> [Exercise description] Scan the data, and whenever a line contains "every", copy it.

> [Information given]
(** The modules of a run that had none, after its job: the rows of the
    INSERTs that went through, whatever the status; and the job sets the
    run [completed] only after all three. *)
Lemma job_modules raises job w :
  fetch_modules (job_run_id job) (store w) = [] →
  ∀ s', store (process_pipeline_job raises job w).2 = s' →
  fetch_modules (job_run_id job) s' = take (inserts_done raises) (module_rows job) ∧
  (run_status (job_run_id job) s' = Some "completed" →
   run_status (job_run_id job) (store w) ≠ Some "completed" →
   inserts_done raises = 3).
Proof.
  intros Hms.
  destruct (index_rows (job_run_id job) (store w)) as [|row rest] eqn:Hrows;
    unfold index_rows in Hrows; unfold fetch_modules in Hms.
  all: fresh_job_cases raises Hms.
  all: intros s' <-; unfold inserts_done, raises_before_modules.
  all: repeat match goal with
         | E : ?f ?x = _ |- context [?f ?x] => rewrite E
         end.
  all: cbn [orb]; unfold module_rows; cbn [take].
  all: simp_rows Hrows Hms.
  all: split; [reflexivity|].
  all: intros Hc Hn; first [reflexivity | discriminate Hc | by destruct Hn].
Qed.

(** C1 (amended).  For every run that has no module yet, and every
    execution of its job: the modules listed afterwards are exactly those
    whose INSERT went through before the first awaited call that raised.
    If the job brings the run to [completed], these are audit, decision
    and deployment.  If the run ends [failed], the listing is empty when
    the call that raised is the first INSERT or an earlier one; a raise
    after the first INSERT leaves the modules already inserted in place:
    audit when the second INSERT raised, audit and decision when the
    third raised, all three when the UPDATE to [completed] raised. *)
Theorem C1_manifest_of_terminal_run raises job w :
  fetch_modules (job_run_id job) (store w) = [] →
  let s' := store (process_pipeline_job raises job w).2 in
  let k := inserts_done raises in
  fetch_modules (job_run_id job) s' = take k (module_rows job) ∧
  (run_status (job_run_id job) s' = Some "completed" →
   run_status (job_run_id job) (store w) ≠ Some "completed" →
   dom (list_modules (job_run_id job) s') = three_modules) ∧
  (run_status (job_run_id job) s' = Some "failed" →
   dom (list_modules (job_run_id job) s') = list_to_set (take k module_names) ∧
   (raises_before_modules raises = true → list_modules (job_run_id job) s' = ∅) ∧
   (raises_before_modules raises = false →
    list_modules (job_run_id job) s' !! "audit" = Some audit_data)).
Proof.
  intros Hms s' k.
  destruct (job_modules raises job w Hms s' eq_refl) as [Hrows Hdone].
  assert (dom (list_modules (job_run_id job) s') = list_to_set (take k module_names))
    as Hdom.
  { rewrite (list_modules_rows _ _ _ Hrows), dom_foldl_insert, fmap_take. done. }
  split; [exact Hrows|]. split.
  - intros Hc Hn. rewrite Hdom. fold k in Hdone. rewrite (Hdone Hc Hn).
    unfold three_modules. cbn. set_solver.
  - intros _. split; [exact Hdom|].
    rewrite (list_modules_rows _ _ _ Hrows). subst k. unfold inserts_done.
    split; intros ->; [done|].
    destruct (raises execute_77); [|destruct (raises execute_87)];
      cbn [take module_rows foldl mod_name mod_data].
    + by rewrite lookup_insert_eq.
    + rewrite lookup_insert_ne by done. by rewrite lookup_insert_eq.
    + rewrite !lookup_insert_ne by done. by rewrite lookup_insert_eq.
Qed.
(** X28.  The phase list shows the dates of the schedule.  For a timeline
    with distinct phase ids whose schedule exists, the row of every
    sequential phase shows the start and the end of that phase's entry of the
    schedule, whatever manual dates the phase still carries, and the row of
    a parallel phase shows its manual dates. *)
Theorem rows_show_schedule (hol : list Z) (data data' : TimelineData)
    (rs : list ResultItem) (i : nat) (p : Phase) (r : ResultItem) :
  NoDup (p_id <$> phases data) →
  calculateSchedule hol data = (Some rs, data') →
  phases data !! i = Some p → rs !! i = Some r →
  phaseRows hol data !! i
  = Some (if isParallel p
          then (orElse (manualStartDate p) NoStr,
                orElse (manualEndDate p) NoStr)
          else (iso (startDate r), iso (endDate r))).
Proof.
  intros Hnd Hc Hp Hr. unfold phaseRows. rewrite Hc.
  destruct (calculateSchedule_cases _ _ _ _ Hc)
    as (a & pa & _ & _ & _ & Hph & _).
  rewrite Hph, list_lookup_fmap, Hp. simpl. f_equal.
  unfold rowDates. destruct (isParallel p); [reflexivity|]. simpl.
  set (f := λ pr : Phase * ResultItem,
              (p_id pr.1, (startDate pr.2, endDate pr.2))).
  assert ((p_id p, (startDate r, endDate r)) ∈ dateMapOf (phases data) rs)
    as Hin.
  { rewrite dateMapOf_eq. apply elem_of_reverse.
    apply (list_elem_of_fmap_2 f _ (p, r)).
    apply (list_elem_of_lookup_2 _ i). apply lookup_zip_with_Some.
    exists p, r. auto. }
  assert (NoDup (fst <$> dateMapOf (phases data) rs)) as Hnd'.
  { rewrite dateMapOf_eq, fmap_reverse, reverse_Permutation.
    rewrite <- list_fmap_compose.
    assert (length rs = length (phases data)) as Hlen.
    { pose proof (calculateSchedule_ids hol data rs) as Hids.
      rewrite Hc in Hids. specialize (Hids eq_refl).
      apply (f_equal length) in Hids. now rewrite !length_fmap in Hids. }
    change (NoDup ((fst ∘ f) <$> zip (phases data) rs)).
    assert ((fst ∘ f) <$> zip (phases data) rs = p_id <$> phases data) as ->;
      [|exact Hnd].
    rewrite <- (fst_zip (phases data) rs) at 2 by lia.
    rewrite <- list_fmap_compose. reflexivity. }
  destruct (assoc_find_unique _ _ _ Hnd' Hin) as [j Hj].
  unfold dateMapGet. rewrite Hj. reflexivity.
Qed.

> [Written response]
(** C1 (amended).  For every run that has no module yet, and every
    with distinct phase ids whose schedule exists, the row of every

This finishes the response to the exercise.